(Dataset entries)
- - - -

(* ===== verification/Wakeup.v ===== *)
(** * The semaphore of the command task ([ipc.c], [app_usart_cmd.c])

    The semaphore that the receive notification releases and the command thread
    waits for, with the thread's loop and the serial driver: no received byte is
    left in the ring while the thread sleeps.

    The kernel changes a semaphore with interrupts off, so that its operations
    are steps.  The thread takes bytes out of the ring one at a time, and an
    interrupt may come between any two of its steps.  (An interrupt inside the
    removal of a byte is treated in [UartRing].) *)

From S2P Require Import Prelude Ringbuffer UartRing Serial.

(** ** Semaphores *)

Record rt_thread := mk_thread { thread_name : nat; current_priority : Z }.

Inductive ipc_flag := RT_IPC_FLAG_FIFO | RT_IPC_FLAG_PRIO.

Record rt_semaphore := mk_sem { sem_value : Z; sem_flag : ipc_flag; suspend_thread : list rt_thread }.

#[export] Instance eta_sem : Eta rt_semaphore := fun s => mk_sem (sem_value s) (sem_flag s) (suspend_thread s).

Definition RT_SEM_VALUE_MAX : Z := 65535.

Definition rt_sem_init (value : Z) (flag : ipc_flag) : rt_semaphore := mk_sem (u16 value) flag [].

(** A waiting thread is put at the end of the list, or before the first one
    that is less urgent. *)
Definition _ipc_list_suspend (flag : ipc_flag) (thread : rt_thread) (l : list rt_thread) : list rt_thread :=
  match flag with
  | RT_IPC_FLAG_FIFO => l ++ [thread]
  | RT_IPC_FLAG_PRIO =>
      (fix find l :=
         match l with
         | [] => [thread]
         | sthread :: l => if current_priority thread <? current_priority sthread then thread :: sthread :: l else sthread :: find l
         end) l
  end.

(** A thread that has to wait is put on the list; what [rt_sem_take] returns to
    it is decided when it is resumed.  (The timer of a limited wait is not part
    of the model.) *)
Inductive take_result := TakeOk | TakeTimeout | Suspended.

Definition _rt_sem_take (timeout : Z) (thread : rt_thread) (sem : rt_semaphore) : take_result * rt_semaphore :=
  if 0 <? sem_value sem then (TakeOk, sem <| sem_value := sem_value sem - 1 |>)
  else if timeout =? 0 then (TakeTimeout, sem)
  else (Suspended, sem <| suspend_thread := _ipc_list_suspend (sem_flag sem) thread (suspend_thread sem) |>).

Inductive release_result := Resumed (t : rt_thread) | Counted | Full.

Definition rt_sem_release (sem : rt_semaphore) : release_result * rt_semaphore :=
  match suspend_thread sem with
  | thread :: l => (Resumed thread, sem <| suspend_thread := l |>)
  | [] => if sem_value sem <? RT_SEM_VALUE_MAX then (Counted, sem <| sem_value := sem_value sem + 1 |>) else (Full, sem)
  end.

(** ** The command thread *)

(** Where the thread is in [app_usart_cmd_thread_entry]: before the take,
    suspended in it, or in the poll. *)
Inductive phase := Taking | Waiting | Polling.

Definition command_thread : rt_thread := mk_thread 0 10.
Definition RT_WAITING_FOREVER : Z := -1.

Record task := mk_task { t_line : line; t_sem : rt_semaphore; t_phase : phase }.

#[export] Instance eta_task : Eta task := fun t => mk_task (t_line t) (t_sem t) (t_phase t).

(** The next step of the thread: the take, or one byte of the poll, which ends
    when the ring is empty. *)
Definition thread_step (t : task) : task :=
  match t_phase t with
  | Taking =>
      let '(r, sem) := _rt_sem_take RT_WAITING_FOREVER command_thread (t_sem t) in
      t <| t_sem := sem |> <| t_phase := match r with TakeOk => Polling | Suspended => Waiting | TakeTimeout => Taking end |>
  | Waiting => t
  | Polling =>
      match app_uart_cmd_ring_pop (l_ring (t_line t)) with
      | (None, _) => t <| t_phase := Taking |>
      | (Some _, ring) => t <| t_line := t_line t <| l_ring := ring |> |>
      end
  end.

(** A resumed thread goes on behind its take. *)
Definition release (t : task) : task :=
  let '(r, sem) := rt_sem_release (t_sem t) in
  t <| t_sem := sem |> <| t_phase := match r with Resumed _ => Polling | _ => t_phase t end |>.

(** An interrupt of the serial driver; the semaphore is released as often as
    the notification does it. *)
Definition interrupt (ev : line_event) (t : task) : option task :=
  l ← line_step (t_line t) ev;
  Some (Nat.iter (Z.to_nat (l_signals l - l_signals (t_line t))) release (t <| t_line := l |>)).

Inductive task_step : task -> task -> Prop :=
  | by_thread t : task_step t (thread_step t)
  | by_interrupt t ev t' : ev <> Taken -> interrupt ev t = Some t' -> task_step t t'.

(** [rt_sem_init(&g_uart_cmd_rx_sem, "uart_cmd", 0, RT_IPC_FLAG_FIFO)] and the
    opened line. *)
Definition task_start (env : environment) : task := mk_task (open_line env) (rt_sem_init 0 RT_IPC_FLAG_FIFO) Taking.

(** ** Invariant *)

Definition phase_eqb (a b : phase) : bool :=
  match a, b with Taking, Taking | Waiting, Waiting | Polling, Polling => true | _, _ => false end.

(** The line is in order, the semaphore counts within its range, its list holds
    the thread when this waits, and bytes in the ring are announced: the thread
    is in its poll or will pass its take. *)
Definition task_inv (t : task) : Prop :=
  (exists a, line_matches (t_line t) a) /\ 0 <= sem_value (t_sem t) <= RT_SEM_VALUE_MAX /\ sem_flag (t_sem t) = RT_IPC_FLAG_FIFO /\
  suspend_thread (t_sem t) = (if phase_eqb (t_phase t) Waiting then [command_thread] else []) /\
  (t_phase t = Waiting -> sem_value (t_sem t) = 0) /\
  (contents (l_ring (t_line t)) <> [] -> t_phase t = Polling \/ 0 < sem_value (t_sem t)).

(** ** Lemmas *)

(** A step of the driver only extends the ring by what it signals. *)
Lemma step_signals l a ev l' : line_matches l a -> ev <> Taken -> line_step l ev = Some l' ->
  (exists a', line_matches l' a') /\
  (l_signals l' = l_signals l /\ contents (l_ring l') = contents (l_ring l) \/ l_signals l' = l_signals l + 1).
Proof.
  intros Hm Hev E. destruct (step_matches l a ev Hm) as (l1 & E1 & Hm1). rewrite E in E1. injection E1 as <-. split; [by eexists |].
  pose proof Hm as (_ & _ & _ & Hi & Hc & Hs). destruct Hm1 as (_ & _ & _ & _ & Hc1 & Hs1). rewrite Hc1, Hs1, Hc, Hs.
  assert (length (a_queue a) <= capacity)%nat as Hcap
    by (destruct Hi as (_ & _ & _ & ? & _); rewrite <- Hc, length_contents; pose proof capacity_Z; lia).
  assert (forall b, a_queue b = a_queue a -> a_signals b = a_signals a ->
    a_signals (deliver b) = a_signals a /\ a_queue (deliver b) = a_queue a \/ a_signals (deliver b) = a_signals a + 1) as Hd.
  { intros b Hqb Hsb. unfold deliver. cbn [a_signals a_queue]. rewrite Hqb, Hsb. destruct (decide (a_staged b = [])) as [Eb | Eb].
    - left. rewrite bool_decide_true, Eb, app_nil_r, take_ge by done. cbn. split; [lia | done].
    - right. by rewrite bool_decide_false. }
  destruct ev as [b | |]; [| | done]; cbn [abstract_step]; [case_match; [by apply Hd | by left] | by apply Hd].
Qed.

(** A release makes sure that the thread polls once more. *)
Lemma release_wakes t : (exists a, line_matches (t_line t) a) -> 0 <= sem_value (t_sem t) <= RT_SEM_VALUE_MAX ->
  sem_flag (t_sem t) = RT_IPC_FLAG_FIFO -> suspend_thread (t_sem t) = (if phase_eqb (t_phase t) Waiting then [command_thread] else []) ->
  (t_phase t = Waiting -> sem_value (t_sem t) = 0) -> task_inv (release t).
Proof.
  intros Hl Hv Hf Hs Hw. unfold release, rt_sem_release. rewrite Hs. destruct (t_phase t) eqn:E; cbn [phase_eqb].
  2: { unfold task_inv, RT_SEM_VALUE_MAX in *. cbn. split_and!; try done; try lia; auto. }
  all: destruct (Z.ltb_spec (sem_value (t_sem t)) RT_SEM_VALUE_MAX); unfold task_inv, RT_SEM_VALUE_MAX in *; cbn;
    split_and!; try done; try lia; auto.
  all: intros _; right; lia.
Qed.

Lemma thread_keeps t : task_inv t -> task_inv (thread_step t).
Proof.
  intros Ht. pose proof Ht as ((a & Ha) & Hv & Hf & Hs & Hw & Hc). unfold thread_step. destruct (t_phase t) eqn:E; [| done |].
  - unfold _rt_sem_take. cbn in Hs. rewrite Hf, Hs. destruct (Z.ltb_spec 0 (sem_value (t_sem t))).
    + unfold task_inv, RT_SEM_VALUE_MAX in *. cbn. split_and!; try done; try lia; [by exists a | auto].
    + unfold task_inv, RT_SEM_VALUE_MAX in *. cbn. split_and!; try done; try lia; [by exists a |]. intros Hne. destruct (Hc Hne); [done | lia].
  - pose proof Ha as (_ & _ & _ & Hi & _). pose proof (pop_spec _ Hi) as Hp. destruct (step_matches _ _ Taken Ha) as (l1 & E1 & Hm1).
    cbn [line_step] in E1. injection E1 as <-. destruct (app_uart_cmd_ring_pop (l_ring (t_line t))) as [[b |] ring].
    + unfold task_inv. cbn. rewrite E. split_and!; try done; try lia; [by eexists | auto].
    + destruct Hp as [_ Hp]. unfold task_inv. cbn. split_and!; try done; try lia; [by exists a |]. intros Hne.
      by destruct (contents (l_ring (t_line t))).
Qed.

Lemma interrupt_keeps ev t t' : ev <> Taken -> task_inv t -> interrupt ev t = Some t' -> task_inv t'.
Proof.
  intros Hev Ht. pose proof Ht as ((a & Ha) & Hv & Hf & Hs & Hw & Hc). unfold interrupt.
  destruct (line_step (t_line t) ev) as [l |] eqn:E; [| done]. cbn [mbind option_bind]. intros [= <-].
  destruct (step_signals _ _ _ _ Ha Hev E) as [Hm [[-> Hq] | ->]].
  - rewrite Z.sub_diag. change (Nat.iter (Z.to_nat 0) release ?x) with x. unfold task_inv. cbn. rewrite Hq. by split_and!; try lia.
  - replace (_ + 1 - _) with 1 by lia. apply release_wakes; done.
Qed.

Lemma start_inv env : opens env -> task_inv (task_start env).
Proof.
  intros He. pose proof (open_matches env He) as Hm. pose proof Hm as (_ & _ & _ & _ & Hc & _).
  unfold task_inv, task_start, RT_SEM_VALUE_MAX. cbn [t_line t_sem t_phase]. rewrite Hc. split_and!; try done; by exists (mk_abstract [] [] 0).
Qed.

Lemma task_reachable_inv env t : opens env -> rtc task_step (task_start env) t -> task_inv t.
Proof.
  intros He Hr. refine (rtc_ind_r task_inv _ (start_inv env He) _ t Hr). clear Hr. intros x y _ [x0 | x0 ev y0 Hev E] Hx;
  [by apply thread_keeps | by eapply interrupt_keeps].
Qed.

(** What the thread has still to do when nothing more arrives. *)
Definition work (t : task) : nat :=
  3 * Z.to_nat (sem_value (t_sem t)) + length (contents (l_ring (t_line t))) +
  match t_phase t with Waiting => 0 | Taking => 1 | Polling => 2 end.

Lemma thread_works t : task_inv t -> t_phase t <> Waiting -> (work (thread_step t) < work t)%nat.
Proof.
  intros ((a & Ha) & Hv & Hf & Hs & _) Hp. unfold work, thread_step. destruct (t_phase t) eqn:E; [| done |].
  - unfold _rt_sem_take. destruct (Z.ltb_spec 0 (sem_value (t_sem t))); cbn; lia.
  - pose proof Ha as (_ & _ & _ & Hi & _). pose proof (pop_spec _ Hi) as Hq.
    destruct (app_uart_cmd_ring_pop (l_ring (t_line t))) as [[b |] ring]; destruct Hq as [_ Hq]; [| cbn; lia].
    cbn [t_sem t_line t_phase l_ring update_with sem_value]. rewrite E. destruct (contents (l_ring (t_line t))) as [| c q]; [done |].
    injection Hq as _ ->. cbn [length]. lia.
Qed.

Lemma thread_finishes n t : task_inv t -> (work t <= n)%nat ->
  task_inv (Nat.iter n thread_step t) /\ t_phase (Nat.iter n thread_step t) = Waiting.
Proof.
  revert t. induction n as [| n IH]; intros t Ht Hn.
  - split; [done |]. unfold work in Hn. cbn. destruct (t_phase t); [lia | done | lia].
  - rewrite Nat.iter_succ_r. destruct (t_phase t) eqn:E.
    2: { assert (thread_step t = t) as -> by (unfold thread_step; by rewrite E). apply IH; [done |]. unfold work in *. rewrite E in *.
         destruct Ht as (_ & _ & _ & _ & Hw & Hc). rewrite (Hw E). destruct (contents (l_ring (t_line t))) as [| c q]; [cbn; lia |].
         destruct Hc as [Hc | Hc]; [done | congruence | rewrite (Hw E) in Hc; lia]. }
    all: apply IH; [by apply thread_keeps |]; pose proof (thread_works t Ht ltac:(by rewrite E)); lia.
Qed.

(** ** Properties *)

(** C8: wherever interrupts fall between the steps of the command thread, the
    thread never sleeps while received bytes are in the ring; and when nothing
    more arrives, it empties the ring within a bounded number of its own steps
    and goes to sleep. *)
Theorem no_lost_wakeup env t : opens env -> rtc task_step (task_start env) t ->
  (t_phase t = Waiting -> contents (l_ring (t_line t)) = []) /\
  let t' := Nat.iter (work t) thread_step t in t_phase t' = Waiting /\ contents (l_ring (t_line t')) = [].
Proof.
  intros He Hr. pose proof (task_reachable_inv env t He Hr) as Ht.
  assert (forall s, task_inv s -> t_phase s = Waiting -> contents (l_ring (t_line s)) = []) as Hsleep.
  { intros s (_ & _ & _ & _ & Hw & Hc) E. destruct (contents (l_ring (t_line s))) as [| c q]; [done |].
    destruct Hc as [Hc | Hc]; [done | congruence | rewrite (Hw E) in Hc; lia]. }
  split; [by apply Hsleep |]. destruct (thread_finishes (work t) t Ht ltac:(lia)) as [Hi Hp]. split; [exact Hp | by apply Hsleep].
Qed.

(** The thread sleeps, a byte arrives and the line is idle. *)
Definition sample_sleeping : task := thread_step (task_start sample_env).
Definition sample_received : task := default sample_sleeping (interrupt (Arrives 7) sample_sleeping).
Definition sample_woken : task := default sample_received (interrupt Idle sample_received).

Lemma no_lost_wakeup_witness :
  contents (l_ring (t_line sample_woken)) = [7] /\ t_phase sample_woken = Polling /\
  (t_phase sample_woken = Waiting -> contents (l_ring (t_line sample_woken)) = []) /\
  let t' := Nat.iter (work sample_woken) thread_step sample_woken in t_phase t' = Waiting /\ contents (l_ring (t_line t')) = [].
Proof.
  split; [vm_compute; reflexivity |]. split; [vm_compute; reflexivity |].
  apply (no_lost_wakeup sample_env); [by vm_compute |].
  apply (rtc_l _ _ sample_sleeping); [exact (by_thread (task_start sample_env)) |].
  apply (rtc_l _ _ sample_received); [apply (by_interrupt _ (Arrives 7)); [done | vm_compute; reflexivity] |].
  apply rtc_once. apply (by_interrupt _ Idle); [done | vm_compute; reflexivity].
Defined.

- - - -

(ASSIGNMENT)
What do the lines above say from the one containing "t_phase := Taking |>" down to the one containing "Definition phase_eqb (a"? Return them exactly, both end lines included, and only them.

(OUTPUT FOR THIS EXERCISE)
      | (None, _) => t <| t_phase := Taking |>
      | (Some _, ring) => t <| t_line := t_line t <| l_ring := ring |> |>
      end
  end.

(** A resumed thread goes on behind its take. *)
Definition release (t : task) : task :=
  let '(r, sem) := rt_sem_release (t_sem t) in
  t <| t_sem := sem |> <| t_phase := match r with Resumed _ => Polling | _ => t_phase t end |>.

(** An interrupt of the serial driver; the semaphore is released as often as
    the notification does it. *)
Definition interrupt (ev : line_event) (t : task) : option task :=
  l ← line_step (t_line t) ev;
  Some (Nat.iter (Z.to_nat (l_signals l - l_signals (t_line t))) release (t <| t_line := l |>)).

Inductive task_step : task -> task -> Prop :=
  | by_thread t : task_step t (thread_step t)
  | by_interrupt t ev t' : ev <> Taken -> interrupt ev t = Some t' -> task_step t t'.

(** [rt_sem_init(&g_uart_cmd_rx_sem, "uart_cmd", 0, RT_IPC_FLAG_FIFO)] and the
    opened line. *)
Definition task_start (env : environment) : task := mk_task (open_line env) (rt_sem_init 0 RT_IPC_FLAG_FIFO) Taking.

(** ** Invariant *)

Definition phase_eqb (a b : phase) : bool :=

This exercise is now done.